[Start of section]

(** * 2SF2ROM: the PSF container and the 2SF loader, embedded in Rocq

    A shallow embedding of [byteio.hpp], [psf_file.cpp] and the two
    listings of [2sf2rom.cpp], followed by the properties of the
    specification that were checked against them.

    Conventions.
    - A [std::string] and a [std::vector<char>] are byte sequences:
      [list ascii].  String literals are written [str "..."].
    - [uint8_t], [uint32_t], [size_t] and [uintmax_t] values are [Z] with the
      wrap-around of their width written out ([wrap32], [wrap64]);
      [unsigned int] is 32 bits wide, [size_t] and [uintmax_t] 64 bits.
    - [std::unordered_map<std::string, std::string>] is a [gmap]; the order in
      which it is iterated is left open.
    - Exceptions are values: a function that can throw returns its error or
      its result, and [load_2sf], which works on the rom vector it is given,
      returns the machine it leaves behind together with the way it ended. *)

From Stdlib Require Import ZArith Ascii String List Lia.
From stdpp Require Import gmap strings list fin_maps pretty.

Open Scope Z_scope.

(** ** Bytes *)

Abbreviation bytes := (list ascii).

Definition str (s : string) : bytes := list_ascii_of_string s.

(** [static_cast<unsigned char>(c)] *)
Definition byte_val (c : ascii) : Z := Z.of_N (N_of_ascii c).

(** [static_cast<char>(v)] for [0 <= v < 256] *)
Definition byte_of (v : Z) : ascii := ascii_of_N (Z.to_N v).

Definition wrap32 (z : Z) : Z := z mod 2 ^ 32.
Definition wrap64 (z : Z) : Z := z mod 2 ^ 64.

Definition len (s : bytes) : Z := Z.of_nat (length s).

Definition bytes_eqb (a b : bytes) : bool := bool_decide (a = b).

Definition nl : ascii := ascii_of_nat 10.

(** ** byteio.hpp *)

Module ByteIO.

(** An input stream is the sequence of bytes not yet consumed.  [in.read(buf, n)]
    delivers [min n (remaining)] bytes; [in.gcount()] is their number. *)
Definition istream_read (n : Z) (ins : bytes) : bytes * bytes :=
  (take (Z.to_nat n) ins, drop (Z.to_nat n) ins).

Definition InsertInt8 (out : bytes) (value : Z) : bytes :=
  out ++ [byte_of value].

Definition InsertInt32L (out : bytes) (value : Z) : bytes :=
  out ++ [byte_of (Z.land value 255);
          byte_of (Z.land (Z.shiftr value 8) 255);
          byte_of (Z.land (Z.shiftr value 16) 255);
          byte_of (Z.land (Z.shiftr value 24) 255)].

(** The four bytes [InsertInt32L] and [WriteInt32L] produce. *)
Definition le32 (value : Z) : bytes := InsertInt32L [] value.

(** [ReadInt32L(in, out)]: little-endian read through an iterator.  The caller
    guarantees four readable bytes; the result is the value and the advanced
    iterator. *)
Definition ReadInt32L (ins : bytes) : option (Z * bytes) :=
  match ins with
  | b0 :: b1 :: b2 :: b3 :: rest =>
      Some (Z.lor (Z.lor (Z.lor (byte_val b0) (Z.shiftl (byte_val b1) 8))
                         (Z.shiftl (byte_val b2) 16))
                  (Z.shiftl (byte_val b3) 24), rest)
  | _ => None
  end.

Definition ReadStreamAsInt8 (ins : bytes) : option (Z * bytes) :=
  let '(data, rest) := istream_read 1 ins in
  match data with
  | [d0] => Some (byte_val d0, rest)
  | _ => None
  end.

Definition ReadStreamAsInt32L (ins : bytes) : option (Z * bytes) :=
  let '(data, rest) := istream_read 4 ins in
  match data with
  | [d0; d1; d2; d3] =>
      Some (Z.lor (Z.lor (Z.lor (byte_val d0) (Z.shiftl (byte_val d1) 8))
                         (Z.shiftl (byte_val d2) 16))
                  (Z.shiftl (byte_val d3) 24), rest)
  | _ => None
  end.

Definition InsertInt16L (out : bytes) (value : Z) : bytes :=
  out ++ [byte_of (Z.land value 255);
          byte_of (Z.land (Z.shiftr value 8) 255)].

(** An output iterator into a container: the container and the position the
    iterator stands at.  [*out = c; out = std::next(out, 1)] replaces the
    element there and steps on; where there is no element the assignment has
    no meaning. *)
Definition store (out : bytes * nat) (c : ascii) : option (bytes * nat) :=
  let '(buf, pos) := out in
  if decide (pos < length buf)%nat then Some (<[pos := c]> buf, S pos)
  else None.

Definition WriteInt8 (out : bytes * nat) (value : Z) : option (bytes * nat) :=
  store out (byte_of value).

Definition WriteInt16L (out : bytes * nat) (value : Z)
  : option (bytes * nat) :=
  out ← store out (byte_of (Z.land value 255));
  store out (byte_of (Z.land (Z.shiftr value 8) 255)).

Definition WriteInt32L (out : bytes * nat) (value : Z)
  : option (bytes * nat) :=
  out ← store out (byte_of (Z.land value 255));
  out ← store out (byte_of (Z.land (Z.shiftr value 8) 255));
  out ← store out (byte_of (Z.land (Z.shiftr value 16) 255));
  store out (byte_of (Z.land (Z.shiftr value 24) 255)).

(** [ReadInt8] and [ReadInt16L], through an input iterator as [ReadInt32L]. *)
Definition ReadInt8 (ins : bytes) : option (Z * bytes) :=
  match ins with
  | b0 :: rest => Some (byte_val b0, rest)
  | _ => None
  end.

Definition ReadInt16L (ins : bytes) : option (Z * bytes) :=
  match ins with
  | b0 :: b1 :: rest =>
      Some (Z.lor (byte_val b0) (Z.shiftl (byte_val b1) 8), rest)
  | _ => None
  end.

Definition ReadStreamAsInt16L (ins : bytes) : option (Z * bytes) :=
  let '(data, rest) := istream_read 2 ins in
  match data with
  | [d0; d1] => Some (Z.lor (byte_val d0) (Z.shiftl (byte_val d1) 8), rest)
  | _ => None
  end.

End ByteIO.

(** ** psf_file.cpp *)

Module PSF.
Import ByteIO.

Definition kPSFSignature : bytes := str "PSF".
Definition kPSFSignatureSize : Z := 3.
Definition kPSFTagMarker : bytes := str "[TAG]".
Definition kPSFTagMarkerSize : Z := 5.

[End of section]
[Start of section]

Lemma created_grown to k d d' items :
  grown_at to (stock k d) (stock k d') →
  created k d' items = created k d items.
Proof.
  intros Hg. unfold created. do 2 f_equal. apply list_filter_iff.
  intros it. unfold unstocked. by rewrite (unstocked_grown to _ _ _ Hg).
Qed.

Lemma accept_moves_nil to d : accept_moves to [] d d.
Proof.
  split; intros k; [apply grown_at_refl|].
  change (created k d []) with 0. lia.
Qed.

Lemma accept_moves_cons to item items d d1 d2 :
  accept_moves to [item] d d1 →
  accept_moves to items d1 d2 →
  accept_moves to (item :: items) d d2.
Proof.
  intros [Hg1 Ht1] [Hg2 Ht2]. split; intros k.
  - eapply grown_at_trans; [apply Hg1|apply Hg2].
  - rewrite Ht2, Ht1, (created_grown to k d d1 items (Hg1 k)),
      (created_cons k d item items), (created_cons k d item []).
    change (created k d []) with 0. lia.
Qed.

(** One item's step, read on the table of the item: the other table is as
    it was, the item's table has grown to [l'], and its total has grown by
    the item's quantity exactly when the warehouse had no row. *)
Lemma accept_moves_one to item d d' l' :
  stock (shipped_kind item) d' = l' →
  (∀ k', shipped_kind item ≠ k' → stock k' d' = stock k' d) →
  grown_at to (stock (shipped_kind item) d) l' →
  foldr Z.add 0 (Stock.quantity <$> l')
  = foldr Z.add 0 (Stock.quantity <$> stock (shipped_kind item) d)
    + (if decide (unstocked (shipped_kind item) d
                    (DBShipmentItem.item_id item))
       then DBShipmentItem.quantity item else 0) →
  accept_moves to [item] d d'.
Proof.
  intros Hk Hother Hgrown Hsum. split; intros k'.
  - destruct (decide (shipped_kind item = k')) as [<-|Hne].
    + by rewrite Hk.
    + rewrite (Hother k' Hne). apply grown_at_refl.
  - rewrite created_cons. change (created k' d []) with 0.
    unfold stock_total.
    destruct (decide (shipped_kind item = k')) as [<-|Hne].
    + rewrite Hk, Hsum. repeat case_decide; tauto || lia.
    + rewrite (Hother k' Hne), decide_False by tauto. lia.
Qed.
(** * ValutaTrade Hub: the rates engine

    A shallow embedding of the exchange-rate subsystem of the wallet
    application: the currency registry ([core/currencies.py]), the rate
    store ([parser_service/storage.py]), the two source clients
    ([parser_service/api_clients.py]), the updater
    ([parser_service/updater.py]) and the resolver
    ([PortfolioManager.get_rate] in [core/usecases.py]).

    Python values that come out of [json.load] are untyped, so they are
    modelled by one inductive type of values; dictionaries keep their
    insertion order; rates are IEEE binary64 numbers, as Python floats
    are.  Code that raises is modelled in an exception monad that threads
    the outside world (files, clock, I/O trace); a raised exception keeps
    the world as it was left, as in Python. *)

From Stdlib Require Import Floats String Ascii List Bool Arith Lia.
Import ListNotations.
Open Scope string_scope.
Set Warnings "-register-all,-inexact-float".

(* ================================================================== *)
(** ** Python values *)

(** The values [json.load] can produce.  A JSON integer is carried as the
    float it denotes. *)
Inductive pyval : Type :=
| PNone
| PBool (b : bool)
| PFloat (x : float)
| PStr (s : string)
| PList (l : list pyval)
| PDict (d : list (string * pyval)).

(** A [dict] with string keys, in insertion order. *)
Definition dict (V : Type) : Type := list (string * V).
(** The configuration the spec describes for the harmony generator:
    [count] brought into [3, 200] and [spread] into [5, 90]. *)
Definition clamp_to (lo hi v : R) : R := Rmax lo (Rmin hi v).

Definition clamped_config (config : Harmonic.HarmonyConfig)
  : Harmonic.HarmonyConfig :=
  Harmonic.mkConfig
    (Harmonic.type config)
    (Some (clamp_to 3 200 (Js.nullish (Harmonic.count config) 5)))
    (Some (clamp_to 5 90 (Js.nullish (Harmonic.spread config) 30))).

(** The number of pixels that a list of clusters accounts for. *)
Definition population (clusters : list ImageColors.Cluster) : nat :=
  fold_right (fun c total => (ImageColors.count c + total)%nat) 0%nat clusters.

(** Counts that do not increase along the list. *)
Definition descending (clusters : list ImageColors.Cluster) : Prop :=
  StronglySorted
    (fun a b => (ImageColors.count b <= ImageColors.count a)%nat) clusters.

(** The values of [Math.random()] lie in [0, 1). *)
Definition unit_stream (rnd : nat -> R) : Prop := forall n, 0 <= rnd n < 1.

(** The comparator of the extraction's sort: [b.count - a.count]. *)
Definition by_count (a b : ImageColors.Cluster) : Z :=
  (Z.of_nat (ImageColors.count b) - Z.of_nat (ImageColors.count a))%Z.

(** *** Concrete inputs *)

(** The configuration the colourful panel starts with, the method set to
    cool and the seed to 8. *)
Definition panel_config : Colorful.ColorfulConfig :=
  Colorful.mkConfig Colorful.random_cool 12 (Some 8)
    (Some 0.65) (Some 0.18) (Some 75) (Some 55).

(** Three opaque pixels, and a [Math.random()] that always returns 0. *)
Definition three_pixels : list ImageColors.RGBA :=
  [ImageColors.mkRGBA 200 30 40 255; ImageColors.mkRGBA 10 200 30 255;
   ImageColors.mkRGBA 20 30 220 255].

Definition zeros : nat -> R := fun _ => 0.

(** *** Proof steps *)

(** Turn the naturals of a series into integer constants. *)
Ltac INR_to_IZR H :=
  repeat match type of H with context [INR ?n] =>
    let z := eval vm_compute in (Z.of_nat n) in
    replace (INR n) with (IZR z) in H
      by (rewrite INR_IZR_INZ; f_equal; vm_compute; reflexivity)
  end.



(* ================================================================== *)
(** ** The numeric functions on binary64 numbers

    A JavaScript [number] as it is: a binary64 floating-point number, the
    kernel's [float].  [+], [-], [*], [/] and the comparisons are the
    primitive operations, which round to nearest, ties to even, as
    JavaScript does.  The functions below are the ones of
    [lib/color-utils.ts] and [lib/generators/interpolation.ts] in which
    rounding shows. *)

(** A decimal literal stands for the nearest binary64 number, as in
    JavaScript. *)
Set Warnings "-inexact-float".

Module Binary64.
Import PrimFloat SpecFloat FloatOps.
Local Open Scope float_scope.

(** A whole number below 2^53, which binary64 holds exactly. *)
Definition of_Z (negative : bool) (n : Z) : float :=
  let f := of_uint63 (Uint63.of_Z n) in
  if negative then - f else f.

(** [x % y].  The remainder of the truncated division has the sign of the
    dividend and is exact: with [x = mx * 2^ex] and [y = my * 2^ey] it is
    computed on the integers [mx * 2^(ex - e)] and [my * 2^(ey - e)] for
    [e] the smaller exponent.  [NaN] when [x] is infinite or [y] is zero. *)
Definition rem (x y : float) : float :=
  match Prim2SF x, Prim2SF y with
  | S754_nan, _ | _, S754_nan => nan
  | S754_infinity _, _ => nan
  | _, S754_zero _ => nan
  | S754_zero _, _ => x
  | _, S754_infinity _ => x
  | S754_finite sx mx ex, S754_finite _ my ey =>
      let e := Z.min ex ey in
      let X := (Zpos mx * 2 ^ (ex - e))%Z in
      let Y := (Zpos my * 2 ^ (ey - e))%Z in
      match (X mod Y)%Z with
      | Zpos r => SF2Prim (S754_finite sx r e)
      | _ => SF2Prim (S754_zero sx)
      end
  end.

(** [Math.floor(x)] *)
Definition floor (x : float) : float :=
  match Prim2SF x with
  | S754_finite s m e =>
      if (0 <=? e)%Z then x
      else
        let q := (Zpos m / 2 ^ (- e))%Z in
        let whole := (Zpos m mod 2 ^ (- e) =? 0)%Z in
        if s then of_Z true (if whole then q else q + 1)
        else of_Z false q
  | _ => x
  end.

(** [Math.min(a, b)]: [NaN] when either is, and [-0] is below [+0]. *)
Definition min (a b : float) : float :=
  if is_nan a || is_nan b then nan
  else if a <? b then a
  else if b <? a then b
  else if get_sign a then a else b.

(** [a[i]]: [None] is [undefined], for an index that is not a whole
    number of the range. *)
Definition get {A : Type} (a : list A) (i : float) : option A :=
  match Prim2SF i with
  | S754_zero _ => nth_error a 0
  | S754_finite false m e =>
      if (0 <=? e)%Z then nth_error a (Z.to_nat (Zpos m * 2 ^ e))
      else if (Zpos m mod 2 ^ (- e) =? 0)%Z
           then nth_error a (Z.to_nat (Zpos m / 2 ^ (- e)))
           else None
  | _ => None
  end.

[End of section]

# [DIRECTIONS]
Restate word for word the entries above from the line with "(Harmonic.type config)" through the line with "Definition population (clusters", inclusive, leaving out everything else.

# [RESPONSE TO THIS EXERCISE]
    (Harmonic.type config)
    (Some (clamp_to 3 200 (Js.nullish (Harmonic.count config) 5)))
    (Some (clamp_to 5 90 (Js.nullish (Harmonic.spread config) 30))).

(** The number of pixels that a list of clusters accounts for. *)
Definition population (clusters : list ImageColors.Cluster) : nat :=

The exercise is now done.